== ENTRIES PROVIDED

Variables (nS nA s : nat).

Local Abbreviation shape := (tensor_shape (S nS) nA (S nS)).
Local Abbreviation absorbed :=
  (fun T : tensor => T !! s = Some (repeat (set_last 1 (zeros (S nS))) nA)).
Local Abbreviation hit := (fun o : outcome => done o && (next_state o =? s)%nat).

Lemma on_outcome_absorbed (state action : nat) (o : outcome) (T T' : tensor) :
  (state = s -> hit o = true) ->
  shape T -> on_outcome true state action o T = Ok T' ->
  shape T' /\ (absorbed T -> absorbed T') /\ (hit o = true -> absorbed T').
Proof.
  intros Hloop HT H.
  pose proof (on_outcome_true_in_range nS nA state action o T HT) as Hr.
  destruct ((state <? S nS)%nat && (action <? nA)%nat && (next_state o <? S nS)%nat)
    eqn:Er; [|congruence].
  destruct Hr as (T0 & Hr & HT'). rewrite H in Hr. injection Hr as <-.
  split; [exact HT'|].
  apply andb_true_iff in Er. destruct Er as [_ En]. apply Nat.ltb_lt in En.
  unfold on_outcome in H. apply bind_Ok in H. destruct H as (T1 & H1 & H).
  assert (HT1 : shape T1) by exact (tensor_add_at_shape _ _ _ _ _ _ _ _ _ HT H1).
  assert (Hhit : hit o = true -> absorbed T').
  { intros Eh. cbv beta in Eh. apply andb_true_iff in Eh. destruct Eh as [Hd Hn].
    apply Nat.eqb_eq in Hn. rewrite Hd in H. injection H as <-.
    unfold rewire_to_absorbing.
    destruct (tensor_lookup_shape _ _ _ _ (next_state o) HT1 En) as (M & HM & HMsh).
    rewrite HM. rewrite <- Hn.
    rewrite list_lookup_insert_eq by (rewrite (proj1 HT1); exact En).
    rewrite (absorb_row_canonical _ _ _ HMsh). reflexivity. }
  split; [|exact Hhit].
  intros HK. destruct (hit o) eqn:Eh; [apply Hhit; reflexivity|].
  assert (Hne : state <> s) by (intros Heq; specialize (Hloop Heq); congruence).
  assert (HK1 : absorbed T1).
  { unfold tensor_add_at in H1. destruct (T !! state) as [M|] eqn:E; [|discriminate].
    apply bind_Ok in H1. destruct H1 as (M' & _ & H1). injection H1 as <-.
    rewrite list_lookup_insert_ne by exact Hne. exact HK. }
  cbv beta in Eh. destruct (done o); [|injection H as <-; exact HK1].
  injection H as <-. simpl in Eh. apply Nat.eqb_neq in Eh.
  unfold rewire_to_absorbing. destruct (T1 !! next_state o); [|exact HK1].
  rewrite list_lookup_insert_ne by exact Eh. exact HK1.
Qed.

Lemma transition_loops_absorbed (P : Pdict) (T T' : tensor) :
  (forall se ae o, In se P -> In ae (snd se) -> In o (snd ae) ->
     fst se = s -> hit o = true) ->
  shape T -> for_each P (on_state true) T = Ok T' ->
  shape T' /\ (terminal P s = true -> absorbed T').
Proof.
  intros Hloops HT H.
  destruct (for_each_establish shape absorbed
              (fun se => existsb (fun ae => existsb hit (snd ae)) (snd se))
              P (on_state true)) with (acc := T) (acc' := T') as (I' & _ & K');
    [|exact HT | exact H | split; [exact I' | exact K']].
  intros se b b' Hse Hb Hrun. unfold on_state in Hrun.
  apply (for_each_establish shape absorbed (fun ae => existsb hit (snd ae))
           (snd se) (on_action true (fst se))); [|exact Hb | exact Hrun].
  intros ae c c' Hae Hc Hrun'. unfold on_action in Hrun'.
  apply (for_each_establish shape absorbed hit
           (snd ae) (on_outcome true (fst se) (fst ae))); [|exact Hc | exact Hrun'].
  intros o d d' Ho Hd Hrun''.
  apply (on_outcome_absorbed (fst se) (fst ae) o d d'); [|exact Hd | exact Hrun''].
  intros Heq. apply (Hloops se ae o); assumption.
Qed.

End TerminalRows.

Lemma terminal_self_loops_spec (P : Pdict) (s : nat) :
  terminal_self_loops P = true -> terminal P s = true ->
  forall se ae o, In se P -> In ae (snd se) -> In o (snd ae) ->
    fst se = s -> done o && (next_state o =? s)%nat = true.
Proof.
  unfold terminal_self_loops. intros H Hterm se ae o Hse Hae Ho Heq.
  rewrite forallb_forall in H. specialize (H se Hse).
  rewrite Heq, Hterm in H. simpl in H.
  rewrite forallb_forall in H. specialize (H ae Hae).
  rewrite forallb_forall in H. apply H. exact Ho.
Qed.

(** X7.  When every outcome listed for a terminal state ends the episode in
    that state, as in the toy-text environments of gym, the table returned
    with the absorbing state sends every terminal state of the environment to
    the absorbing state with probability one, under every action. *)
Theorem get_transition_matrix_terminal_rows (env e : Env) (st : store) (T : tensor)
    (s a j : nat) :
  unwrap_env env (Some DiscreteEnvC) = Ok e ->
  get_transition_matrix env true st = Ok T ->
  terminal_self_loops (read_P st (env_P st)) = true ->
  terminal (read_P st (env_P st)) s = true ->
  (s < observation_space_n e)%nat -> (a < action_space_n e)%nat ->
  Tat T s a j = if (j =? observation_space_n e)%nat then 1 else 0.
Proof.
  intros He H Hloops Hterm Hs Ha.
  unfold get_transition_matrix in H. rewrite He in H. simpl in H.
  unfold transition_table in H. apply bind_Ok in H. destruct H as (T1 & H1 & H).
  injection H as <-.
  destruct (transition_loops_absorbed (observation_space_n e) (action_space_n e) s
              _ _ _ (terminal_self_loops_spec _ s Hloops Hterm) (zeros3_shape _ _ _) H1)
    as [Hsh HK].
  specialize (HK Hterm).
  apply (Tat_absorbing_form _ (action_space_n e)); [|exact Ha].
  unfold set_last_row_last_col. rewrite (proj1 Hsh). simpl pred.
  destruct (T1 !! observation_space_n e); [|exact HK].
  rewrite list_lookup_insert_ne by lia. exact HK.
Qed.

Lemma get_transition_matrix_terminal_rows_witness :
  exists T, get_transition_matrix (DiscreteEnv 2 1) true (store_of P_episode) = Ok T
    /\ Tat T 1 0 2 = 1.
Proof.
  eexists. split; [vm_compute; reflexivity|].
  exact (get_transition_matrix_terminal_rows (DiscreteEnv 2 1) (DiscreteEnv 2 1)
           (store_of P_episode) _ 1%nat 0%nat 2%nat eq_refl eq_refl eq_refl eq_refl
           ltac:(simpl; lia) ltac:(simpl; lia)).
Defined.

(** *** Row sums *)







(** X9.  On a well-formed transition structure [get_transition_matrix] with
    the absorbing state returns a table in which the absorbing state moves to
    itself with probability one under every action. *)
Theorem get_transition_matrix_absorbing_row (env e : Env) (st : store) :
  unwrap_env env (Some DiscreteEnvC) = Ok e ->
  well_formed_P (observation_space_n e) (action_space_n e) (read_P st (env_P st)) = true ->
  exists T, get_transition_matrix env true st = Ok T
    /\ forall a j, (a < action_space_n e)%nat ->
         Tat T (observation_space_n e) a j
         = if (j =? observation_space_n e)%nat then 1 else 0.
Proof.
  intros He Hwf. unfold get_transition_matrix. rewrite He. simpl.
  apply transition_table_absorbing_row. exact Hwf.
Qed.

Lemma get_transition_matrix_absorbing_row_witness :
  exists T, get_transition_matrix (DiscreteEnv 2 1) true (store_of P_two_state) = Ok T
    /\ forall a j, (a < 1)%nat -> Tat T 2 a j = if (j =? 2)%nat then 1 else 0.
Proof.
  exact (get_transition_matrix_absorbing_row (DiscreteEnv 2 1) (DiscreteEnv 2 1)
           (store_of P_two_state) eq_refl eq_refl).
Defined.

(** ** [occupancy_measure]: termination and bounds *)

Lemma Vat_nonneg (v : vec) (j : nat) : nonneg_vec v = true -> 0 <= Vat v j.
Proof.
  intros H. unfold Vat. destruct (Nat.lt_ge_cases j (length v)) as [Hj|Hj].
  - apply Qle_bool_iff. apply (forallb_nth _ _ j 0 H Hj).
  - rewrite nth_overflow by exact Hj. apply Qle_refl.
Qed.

====

* WHAT IS REQUIRED *
Above are the records. Print exactly, and only, the lines from the line with "that state, as" to the line with "(s < observation_space_n", both inclusive.

* RESPONSE AREA *
    that state, as in the toy-text environments of gym, the table returned
    with the absorbing state sends every terminal state of the environment to
    the absorbing state with probability one, under every action. *)
Theorem get_transition_matrix_terminal_rows (env e : Env) (st : store) (T : tensor)
    (s a j : nat) :
  unwrap_env env (Some DiscreteEnvC) = Ok e ->
  get_transition_matrix env true st = Ok T ->
  terminal_self_loops (read_P st (env_P st)) = true ->
  terminal (read_P st (env_P st)) s = true ->
  (s < observation_space_n e)%nat -> (a < action_space_n e)%nat ->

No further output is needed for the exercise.